Peter Pete, Jr. (voiced by Rob Paulsen) is the eldest child of Pete and Peg, Pistol's older brother, and best friend of Max. He and Max are in the same grade and have a very strong brotherly friendship. He is generally shy and timid, but also sensitive and kindhearted. He is often encouraged by Max to take more risks and go along with his ideas to achieve their goals, and usually finds himself on the receiving end of his father's many schemes. He will often play the role of accomplice to those who plot to thwart his father (usually Peg or Max), but has occasionally proven to have enough wits to see through his father's plans on his own. Like Max, he enjoys skateboarding, bike-riding, video games, and rock music, but also has a personal interest in poetry. 
Pistol Pete (voiced by Nancy Cartwright) is the youngest child of Pete and Peg, and is P.J.'s younger sister. She is 4½–6 years old, and is in Kindergarten. Pete absolutely adores Pistol and gives her just about anything and everything she wants with little resistance. Pistol is very cute, hyperactive, and talks with a lisp. She is both a girly girl who loves tea parties, cute animals, baby dolls, and playing circus, and also has a tomboy streak in her fascination with speed, extreme flying, professional wrestling, bugs, and gross-out television. Pistol tends to get herself into mischief, leading to P.J., Max, Pete, and/or Goofy getting into trouble in their attempts to bail her out. Pistol is very talkative, often asking many questions in rapid succession, and constantly annoys or charms some of her fellow characters.

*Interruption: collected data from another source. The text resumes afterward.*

(** ** Operators by their text *)

Definition infix_operators : list (gostring * Operator) :=
  [(bs "in", InfixIn); (bs "+", InfixPlus); (bs "-", InfixMinus); (bs "*", InfixTimes); (bs "/", InfixDiv);
   (bs "//", InfixIntDiv); (bs "%", InfixMod); (bs "**", InfixPow); (bs "==", InfixEq); (bs "!=", InfixNe);
   (bs "<", InfixLt); (bs "<=", InfixLe); (bs ">", InfixGt); (bs ">=", InfixGe); (bs "&&", InfixAnd);
   (bs "||", InfixOr); (bs "xor", InfixXor); (bs "&", InfixBitAnd); (bs "|", InfixBitOr); (bs "^", InfixBitXor);
   (bs "<<", InfixShl); (bs ">>", InfixShr); (bs "??", InfixCoalesce); (bs "is", InfixIs); (bs "is not", InfixIsNot)].
Definition prefix_operators : list (gostring * PrefixOperator) :=
  [(bs "!", PrefixNot); (bs "-", PrefixMinus); (bs "~", PrefixBitNot)].
Definition operator_named {A : Type} (ops : list (gostring * A)) (s : gostring) : option A :=
  option_map snd (find (fun o => bool_decide (fst o = s)) ops).
Definition symbol (op : Operator) : gostring :=
  match find (fun o => bool_decide (snd o = op)) infix_operators with Some (s, _) => s | None => [] end.
Definition prefix_symbol (op : PrefixOperator) : gostring :=
  match op with PrefixNot => bs "!" | PrefixMinus => bs "-" | PrefixBitNot => bs "~" end.
Definition quoted (s : gostring) : gostring := [Byte.x22] ++ s ++ [Byte.x22].

Definition TypeError (message : gostring) : VMError := Classified (bs "TypeError") message.

(** [operatorMethodName], [prefixOperatorMethodName] and [isComparison]. *)
Definition operatorMethodName (op : Operator) : option gostring :=
  match op with
  | InfixPlus => Some (bs "__add")
  | InfixMinus => Some (bs "__sub")
  | InfixTimes => Some (bs "__mul")
  | InfixDiv => Some (bs "__div")
  | InfixIntDiv => Some (bs "__intdiv")
  | InfixMod => Some (bs "__mod")
  | InfixPow => Some (bs "__pow")
  | InfixLt => Some (bs "__lt")
  | InfixLe => Some (bs "__lte")
  | InfixGt => Some (bs "__gt")
  | InfixGe => Some (bs "__gte")
  | InfixBitAnd => Some (bs "__bitand")
  | InfixBitOr => Some (bs "__bitor")
  | InfixBitXor => Some (bs "__bitxor")
  | InfixShl => Some (bs "__lshift")
  | InfixShr => Some (bs "__rshift")
  | _ => None
  end.
Definition prefixOperatorMethodName (op : PrefixOperator) : gostring :=
  match op with PrefixNot => bs "__not" | PrefixMinus => bs "__neg" | PrefixBitNot => bs "__bitnot" end.
Definition isComparison (op : Operator) : bool :=
  match op with InfixLt | InfixLe | InfixGt | InfixGe => true | _ => false end.

(** ** Numbers *)

(** [intToFloatValue]. *)
Definition intToFloatValue (i : Z) : float64 := default f64_zero (NumericToFloat (VInt i)).
(** [decimalFloatArithError]. *)
Definition eval_decimalFloatArithError (op : Operator) (left right : Value) : VMError :=
  TypeError
    (bs "cannot mix decimal and float in " ++ symbol op ++ bs " (got " ++ TypeName left ++ bs " and "
     ++ TypeName right
     ++ bs "): cast one side - 'as float' drops decimal exactness, 'as decimal' adopts the float's imprecision").

(** [intFloorDivMod], and the floor of a quotient in [evalDecimalInfix]. *)
Definition eval_intFloorDivMod (left right : Z) : Z * Z :=
  let quotient := Z.quot left right in
  let remainder := Z.rem left right in
  if negb (Z.sgn remainder =? 0) && xorb (Z.sgn left <? 0) (Z.sgn right <? 0)
  then (quotient - 1, remainder + right) else (quotient, remainder).
Definition floored_quotient (q : Q) : Z :=
  let num := Qnum q in
  let den := Zpos (Qden q) in
  let floored := Z.quot num den in
  if (rat_sign q <? 0) && negb (floored * den =? num) then floored - 1 else floored.

(** [evalSmallIntInfix]: [None] for the operators it does not cover. *)
Definition evalSmallIntInfix (op : Operator) (l r : Z) : option (result VMError Value) :=
  match op with
  | InfixPlus => Some (Ok (if add_overflow l r then VInt (l + r) else VSmallInt (wrap64 (l + r))))
  | InfixMinus => Some (Ok (if sub_overflow l r then VInt (l - r) else VSmallInt (wrap64 (l - r))))
  | InfixTimes => Some (Ok (if mul_overflow l r then VInt (l * r) else VSmallInt (wrap64 (l * r))))
  | InfixIntDiv =>
      Some (if r =? 0 then Err (Plain (bs "integer division by zero"))
            else if (l =? min_int64) && (r =? -1) then Ok (VInt (- l))
            else
              let q := go_div64 l r in
              let rem := wrap64 (l - wrap64 (q * r)) in
              if negb (rem =? 0) && xorb (l <? 0) (r <? 0)
              then Ok (VSmallInt (wrap64 (q - 1))) else Ok (VSmallInt q))
  | InfixMod =>
      Some (if r =? 0 then Err (Plain (bs "modulo by zero"))
            else
              let m := go_rem64 l r in
              if negb (m =? 0) && xorb (l <? 0) (r <? 0)
              then Ok (VSmallInt (wrap64 (m + r))) else Ok (VSmallInt m))
  | InfixPow =>
      Some (if r <? 0 then Err (Plain (bs "int exponent must be a non-negative int64"))
            else if is_int64 (l ^ r) then Ok (VSmallInt (l ^ r)) else Ok (VInt (l ^ r)))
  | _ => None
  end.

(** [evalDecimalInfix]. *)
Definition evalDecimalInfix (op : Operator) (l r : Q) : result VMError Value :=
  match op with
  | InfixPlus => Ok (VDecimal (rat_add l r))
  | InfixMinus => Ok (VDecimal (rat_sub l r))
  | InfixTimes => Ok (VDecimal (rat_mul l r))
  | InfixDiv =>
      if rat_sign r =? 0 then Err (Plain (bs "decimal division by zero")) else Ok (VDecimal (rat_quo l r))
  | InfixIntDiv =>
      if rat_sign r =? 0 then Err (Plain (bs "decimal division by zero"))
      else Ok (VDecimal (inject_Z (floored_quotient (rat_quo l r))))
  | InfixMod =>
      if rat_sign r =? 0 then Err (Plain (bs "decimal modulo by zero"))
      else Ok (VDecimal (rat_sub l (rat_mul (inject_Z (floored_quotient (rat_quo l r))) r)))
  | _ => Err (Plain (bs "unsupported decimal operator " ++ quoted (symbol op)))
  end.

(** [evalIntInfix]. *)
Definition evalIntInfix (op : Operator) (l r : Z) : result VMError Value :=
  let shift_error :=
    Classified (bs "ValueError") (bs "shift amount must be a non-negative int, got " ++ FormatInt r) in
  match op with
  | InfixPlus => Ok (VInt (l + r))
  | InfixMinus => Ok (VInt (l - r))
  | InfixTimes => Ok (VInt (l * r))
  | InfixIntDiv =>
      if Z.sgn r =? 0 then Err (Plain (bs "integer division by zero"))
      else Ok (VInt (fst (eval_intFloorDivMod l r)))
  | InfixMod =>
      if Z.sgn r =? 0 then Err (Plain (bs "modulo by zero"))
      else Ok (VInt (snd (eval_intFloorDivMod l r)))
  | InfixDiv => evalDecimalInfix InfixDiv (IntToDecimal l) (IntToDecimal r)
  | InfixPow =>
      if negb (is_int64 r) || (Z.sgn r <? 0) then Err (Plain (bs "int exponent must be a non-negative int64"))
      else Ok (VInt (l ^ r))
  | InfixBitAnd => Ok (VInt (Z.land l r))
  | InfixBitOr => Ok (VInt (Z.lor l r))
  | InfixBitXor => Ok (VInt (Z.lxor l r))
  | InfixShl => if is_uint64 r then Ok (VInt (Z.shiftl l r)) else Err shift_error
  | InfixShr => if is_uint64 r then Ok (VInt (Z.shiftr l r)) else Err shift_error
  | _ => Err (Plain (bs "unsupported int operator " ++ quoted (symbol op)))
  end.

(** [evalBoolInfix]. *)
Definition evalBoolInfix (op : Operator) (left right : Value) : result VMError Value :=
  match left with
  | VBool l =>
      match right with
      | VBool r =>
          match op with
          | InfixAnd => Ok (VBool (l && r))
          | InfixOr => Ok (VBool (l || r))
          | InfixXor => Ok (VBool (negb (Bool.eqb l r)))
          | _ => Err (Plain (bs "unsupported bool operator " ++ quoted (symbol op)))
          end
      | _ => Err (TypeError (bs "right operand must be bool"))
      end
  | _ => Err (TypeError (bs "left operand must be bool"))
  end.

(** [strings.Contains] (standard library). *)
Fixpoint string_contains (s sub : gostring) : bool :=
  bool_decide (take (length sub) s = sub) ||
  match s with [] => false | _ :: s => string_contains s sub end.

(** What the evaluator takes from elsewhere: [strconv.ParseFloat], [strconv.Quote],
    [strings.ToLower], the [%p] and [%T] verbs; the frozen instances of the heap; and user code: the call of a method of an instance ([None] when its
    class has no method for the arguments) and the comparison of the fields of
    two instances. *)
Class Host := {
  ParseFloat : gostring -> option float64;
  Quote : gostring -> gostring;
  ToLower : gostring -> gostring;
  FormatPtr : Z -> gostring;
  GoType : gostring -> gostring;
  frozen : Z -> option (gostring * list (gostring * gostring));
  applyMethod : gostring -> Value -> list Value -> option (result VMError Value);
  fieldsEqual : Value -> Value -> result VMError bool }.

Section Evaluator.
Context `{UnicodeLetters} `{Externals} `{Host}.
(** [env.Get]. *)
Variable Get : gostring -> option Value.

(** [evalFloatInfix]. *)
Definition evalFloatInfix (op : Operator) (l r : float64) : result VMError Value :=
  match op with
  | InfixPlus => Ok (VFloat (f64_add l r))
  | InfixMinus => Ok (VFloat (f64_sub l r))
  | InfixTimes => Ok (VFloat (f64_mul l r))
  | InfixDiv => Ok (VFloat (f64_div l r))
  | InfixIntDiv =>
      if f64_eqb r f64_zero then Err (Plain (bs "float division by zero"))
      else Ok (VFloat (f64_floor (f64_div l r)))
  | InfixMod =>
      if f64_eqb r f64_zero then Err (Plain (bs "float modulo by zero"))
      else Ok (VFloat (f64_sub l (f64_mul (f64_floor (f64_div l r)) r)))
  | InfixPow => Ok (VFloat (math_Pow l r))
  | _ => Err (Plain (bs "unsupported float operator " ++ quoted (symbol op)))
  end.

(** [evalNumericInfix]. *)
Definition promote (v : Value) : Value := match v with VSmallInt i => VInt i | v => v end.
Definition evalNumericInfix (op : Operator) (left right : Value) : result VMError Value :=
  let fast :=
    match left, right with VSmallInt l, VSmallInt r => evalSmallIntInfix op l r | _, _ => None end in
  match fast with
  | Some r => r
  | None =>
      let left := promote left in
      let right := promote right in
      match left, right with
      | VInt l, VInt r => evalIntInfix op l r
      | VInt l, VDecimal r => evalDecimalInfix op (IntToDecimal l) r
      | VInt l, VFloat r => evalFloatInfix op (intToFloatValue l) r
      | VDecimal l, VInt r => evalDecimalInfix op l (IntToDecimal r)
      | VDecimal l, VDecimal r => evalDecimalInfix op l r
      | VDecimal _, VFloat _ => Err (eval_decimalFloatArithError op left right)
      | VFloat l, VFloat r => evalFloatInfix op l r
      | VFloat l, VInt r => evalFloatInfix op l (intToFloatValue r)
      | VFloat _, VDecimal _ => Err (eval_decimalFloatArithError op left right)
      | _, _ =>
          match BinaryOperatorValue nativeBinary (symbol op) left right with
          | Some r => r
          | None => Err (UnsupportedOperandsError (symbol op) (TypeName left) (TypeName right))
          end
      end
  end.

(** [compareValues] and [evalComparison]. *)
Definition comparison_holds (op : Operator) (cmp : Z) : bool :=
  match op with
  | InfixLt => cmp <? 0
  | InfixLe => cmp <=? 0
  | InfixGt => 0 <? cmp
  | _ => 0 <=? cmp
  end.
Definition evalComparison (op : Operator) (left right : Value) : result VMError Value :=
  match BinaryOperatorValue nativeBinary (symbol op) left right with
  | Some r => r
  | None =>
      match NumericCompare left right with
      | Ok cmp => Ok (VBool (comparison_holds op cmp))
      | Err e => Err e
      end
  end.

Chainsaw (vocal effects by Frank Welker) is the Petes' female and pet dog. A vicious and, at times, mean little thing, Chainsaw harbors a strong hatred towards the Goofs' cat, Waffles, whom she often chases and barks at. However, she will at times find herself on the receiving end of some of Waffles' antics as, when not fleeing in panic of her, he may exhibit a streak of cunning and cleverness that Chainsaw doesn't see coming. Other times, Chainsaw can be found minding her own business, burying random objects in the yard or sleeping in places around the living room. On rare occasions, she and Waffles may tolerate each other enough to actually get along for a little bit.

Other
The How-to Narrator is the snooty and instructive narrator of the classic "How-To" Goofy cartoons brought to life for the modern age by the voice of Corey Burton. He is heard in "Everything's Coming Up Goofy", "Unreal Estate", Goofin' Hood and his Melancholy Men", "The Ungoofables", "All the Goof That's Fit to Print", "Major Goof", "A Goof of the People", "Window Pains", "Gymnauseum", "To Catch a Goof", "Gunfight at the Okie-Doke Corral", "Goofin' Up the Social Ladder", "Sherlock Goof", and "Clan of the Cave Goof".
Danielle Wrathmaker (voiced by April Winchell), a TV news reporter who appears in "Close Encounters of the Weird Mime", "All the Goof That's Fit to Print", "Goof Fellas", and "The Good, the Bad and the Goofy".
Spud and Wally (voiced by Jerry Houser & Pat Fraley), are two criminals who literally steal Pete's house in "Nightmare on Goof Street", who make off with his RV in "O, R-V, I N-V U", and who hold him for a ransom in "The Good, the Bad and the Goofy", in which they are finally incarcerated. Even though they're dimwitted, they are described in the latter of the episodes as "two of the most wanted crooks in the country".
Brigadier General Robert E. Lee Sparrowhawk, Retired (voiced by William Windom) is a retired Army general who is Peg's "Uncle Bob" and the great-uncle of P.J. and Pistol. He appears only in "Major Goof".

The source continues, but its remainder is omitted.